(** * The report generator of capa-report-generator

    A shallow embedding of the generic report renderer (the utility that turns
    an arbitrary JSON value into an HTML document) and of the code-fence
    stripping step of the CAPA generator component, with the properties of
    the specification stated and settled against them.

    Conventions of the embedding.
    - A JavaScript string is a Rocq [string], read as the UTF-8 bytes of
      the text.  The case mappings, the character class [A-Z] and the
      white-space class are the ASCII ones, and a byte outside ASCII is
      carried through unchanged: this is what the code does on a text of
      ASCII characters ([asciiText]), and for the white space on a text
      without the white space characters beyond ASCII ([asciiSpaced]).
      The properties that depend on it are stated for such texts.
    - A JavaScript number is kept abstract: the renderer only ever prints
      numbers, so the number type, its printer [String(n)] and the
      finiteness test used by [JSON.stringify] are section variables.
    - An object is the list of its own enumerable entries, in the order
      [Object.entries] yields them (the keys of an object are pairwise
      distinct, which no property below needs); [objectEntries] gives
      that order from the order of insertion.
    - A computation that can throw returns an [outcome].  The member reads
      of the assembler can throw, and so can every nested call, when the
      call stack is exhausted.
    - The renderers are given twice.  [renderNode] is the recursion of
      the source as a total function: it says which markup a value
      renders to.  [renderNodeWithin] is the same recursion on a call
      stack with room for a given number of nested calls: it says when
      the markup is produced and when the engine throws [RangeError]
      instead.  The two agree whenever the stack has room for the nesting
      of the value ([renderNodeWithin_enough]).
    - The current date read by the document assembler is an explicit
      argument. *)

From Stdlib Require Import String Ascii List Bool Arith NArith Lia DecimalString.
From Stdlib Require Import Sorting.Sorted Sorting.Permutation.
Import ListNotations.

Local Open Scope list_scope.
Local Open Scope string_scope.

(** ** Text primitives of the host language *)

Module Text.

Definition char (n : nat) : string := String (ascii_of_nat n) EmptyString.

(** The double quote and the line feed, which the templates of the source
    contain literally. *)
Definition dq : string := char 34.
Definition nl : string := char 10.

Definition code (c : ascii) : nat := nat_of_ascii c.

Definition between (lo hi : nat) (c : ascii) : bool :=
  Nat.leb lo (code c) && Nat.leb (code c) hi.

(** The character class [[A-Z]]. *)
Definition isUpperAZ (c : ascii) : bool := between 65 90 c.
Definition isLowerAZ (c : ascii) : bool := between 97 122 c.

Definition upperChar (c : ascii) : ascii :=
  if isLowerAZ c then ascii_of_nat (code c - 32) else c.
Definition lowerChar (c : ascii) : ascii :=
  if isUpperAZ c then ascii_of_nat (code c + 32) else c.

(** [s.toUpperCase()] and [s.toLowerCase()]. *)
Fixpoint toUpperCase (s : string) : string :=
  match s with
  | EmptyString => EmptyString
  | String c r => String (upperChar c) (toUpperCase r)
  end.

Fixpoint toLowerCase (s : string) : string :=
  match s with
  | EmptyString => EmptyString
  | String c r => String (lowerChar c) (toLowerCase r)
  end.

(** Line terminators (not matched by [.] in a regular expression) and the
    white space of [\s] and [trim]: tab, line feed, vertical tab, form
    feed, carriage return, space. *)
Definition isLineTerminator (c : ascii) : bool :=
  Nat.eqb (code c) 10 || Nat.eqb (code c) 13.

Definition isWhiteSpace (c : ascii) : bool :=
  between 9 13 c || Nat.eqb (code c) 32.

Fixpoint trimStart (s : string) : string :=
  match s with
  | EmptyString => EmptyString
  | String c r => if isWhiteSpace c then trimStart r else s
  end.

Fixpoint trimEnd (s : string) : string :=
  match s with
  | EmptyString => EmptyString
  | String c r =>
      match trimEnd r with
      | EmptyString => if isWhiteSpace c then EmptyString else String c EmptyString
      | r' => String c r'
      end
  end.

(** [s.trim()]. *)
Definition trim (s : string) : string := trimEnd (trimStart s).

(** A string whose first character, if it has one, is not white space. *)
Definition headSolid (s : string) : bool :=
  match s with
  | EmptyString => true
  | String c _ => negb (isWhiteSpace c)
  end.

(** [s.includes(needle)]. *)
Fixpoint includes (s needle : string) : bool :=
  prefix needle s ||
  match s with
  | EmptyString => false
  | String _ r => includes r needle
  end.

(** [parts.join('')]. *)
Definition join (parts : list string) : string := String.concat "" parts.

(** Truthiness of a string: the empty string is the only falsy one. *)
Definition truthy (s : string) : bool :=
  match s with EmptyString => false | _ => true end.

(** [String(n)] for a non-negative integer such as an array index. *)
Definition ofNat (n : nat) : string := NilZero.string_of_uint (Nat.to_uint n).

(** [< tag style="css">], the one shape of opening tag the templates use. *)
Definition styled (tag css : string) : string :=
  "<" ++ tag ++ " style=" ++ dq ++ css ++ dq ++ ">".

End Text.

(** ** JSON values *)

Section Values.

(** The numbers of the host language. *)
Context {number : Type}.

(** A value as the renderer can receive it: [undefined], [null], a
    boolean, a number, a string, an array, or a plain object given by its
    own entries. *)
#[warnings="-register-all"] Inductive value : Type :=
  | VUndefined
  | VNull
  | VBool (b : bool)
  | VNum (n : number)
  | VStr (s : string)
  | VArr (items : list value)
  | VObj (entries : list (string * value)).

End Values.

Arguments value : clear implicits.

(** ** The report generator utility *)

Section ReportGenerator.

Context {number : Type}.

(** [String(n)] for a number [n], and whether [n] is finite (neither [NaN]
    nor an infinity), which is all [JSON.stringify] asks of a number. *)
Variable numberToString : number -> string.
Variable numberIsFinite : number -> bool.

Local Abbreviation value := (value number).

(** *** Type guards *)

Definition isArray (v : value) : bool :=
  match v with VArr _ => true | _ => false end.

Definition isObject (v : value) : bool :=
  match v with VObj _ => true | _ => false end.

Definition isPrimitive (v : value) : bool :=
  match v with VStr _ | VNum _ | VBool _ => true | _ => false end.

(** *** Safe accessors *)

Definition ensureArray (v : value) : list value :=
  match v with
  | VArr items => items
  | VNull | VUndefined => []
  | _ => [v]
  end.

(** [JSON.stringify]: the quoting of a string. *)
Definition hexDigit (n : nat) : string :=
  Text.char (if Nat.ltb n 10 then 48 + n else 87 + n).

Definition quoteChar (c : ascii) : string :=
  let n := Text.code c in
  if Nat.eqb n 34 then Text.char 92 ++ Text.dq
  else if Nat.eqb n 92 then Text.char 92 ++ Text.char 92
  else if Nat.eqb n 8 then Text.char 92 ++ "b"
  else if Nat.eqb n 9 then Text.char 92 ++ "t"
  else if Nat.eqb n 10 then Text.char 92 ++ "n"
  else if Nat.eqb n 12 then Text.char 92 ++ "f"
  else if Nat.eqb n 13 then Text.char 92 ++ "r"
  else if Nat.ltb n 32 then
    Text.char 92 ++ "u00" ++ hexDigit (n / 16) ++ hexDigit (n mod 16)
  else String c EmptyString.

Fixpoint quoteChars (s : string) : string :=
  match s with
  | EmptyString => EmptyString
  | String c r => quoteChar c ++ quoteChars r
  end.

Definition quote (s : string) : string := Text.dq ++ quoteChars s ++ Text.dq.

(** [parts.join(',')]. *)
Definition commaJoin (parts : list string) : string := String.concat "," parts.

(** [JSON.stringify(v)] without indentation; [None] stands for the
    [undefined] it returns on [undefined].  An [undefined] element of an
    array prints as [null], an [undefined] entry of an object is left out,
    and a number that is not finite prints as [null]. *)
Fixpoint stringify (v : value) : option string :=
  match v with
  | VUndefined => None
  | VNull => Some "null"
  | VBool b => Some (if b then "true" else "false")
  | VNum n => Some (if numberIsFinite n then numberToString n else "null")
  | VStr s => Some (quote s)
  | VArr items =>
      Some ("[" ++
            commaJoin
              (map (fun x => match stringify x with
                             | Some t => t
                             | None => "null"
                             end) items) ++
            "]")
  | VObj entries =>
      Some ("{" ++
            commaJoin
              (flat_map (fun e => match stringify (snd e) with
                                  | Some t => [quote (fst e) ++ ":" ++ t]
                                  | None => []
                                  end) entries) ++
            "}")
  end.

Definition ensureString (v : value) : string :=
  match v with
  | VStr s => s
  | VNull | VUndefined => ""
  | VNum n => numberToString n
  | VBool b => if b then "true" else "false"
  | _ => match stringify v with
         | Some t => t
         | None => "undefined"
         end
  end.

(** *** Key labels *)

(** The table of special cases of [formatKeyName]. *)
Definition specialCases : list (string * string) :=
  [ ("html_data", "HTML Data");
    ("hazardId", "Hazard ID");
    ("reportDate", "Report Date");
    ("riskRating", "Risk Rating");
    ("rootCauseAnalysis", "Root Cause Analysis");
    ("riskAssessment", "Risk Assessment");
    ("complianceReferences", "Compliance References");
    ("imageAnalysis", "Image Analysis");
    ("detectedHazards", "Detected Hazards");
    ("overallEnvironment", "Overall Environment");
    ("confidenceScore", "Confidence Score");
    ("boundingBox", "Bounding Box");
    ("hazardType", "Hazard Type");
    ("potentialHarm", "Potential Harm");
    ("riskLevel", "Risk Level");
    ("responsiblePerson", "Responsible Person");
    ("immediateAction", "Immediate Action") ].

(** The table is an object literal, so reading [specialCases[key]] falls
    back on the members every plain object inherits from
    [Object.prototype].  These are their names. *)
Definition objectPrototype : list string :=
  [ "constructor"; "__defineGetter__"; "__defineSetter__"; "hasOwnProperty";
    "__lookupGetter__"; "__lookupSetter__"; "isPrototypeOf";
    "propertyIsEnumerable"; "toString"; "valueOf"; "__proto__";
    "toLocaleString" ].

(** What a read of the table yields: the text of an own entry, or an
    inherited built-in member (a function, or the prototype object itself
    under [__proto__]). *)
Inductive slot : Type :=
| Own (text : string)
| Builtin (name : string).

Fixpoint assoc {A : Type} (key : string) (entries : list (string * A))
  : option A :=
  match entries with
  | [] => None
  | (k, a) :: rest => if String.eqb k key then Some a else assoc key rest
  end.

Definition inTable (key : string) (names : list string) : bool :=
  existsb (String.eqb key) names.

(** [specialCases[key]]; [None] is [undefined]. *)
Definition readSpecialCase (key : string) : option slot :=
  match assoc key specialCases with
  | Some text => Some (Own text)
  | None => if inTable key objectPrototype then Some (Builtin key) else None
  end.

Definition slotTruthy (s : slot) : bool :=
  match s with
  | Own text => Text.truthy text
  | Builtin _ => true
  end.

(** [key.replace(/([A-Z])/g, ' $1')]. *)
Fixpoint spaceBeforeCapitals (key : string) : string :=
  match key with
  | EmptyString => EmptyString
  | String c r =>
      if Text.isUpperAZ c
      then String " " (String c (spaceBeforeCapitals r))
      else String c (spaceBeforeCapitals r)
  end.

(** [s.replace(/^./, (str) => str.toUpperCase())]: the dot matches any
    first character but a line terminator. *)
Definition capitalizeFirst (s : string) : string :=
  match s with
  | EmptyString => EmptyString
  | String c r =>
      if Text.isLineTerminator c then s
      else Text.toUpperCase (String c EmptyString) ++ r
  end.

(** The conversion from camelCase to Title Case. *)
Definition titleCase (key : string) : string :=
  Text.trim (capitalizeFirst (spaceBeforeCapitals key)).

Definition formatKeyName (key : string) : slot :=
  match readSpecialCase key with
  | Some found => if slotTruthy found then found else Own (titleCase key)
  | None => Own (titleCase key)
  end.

++++++++

- [Instructions to follow]
Each line in the entries above that includes the string "option" should be extracted.

- [Written solution]
Fixpoint stringify (v : value) : option string :=
  : option A :=
Definition readSpecialCase (key : string) : option slot :=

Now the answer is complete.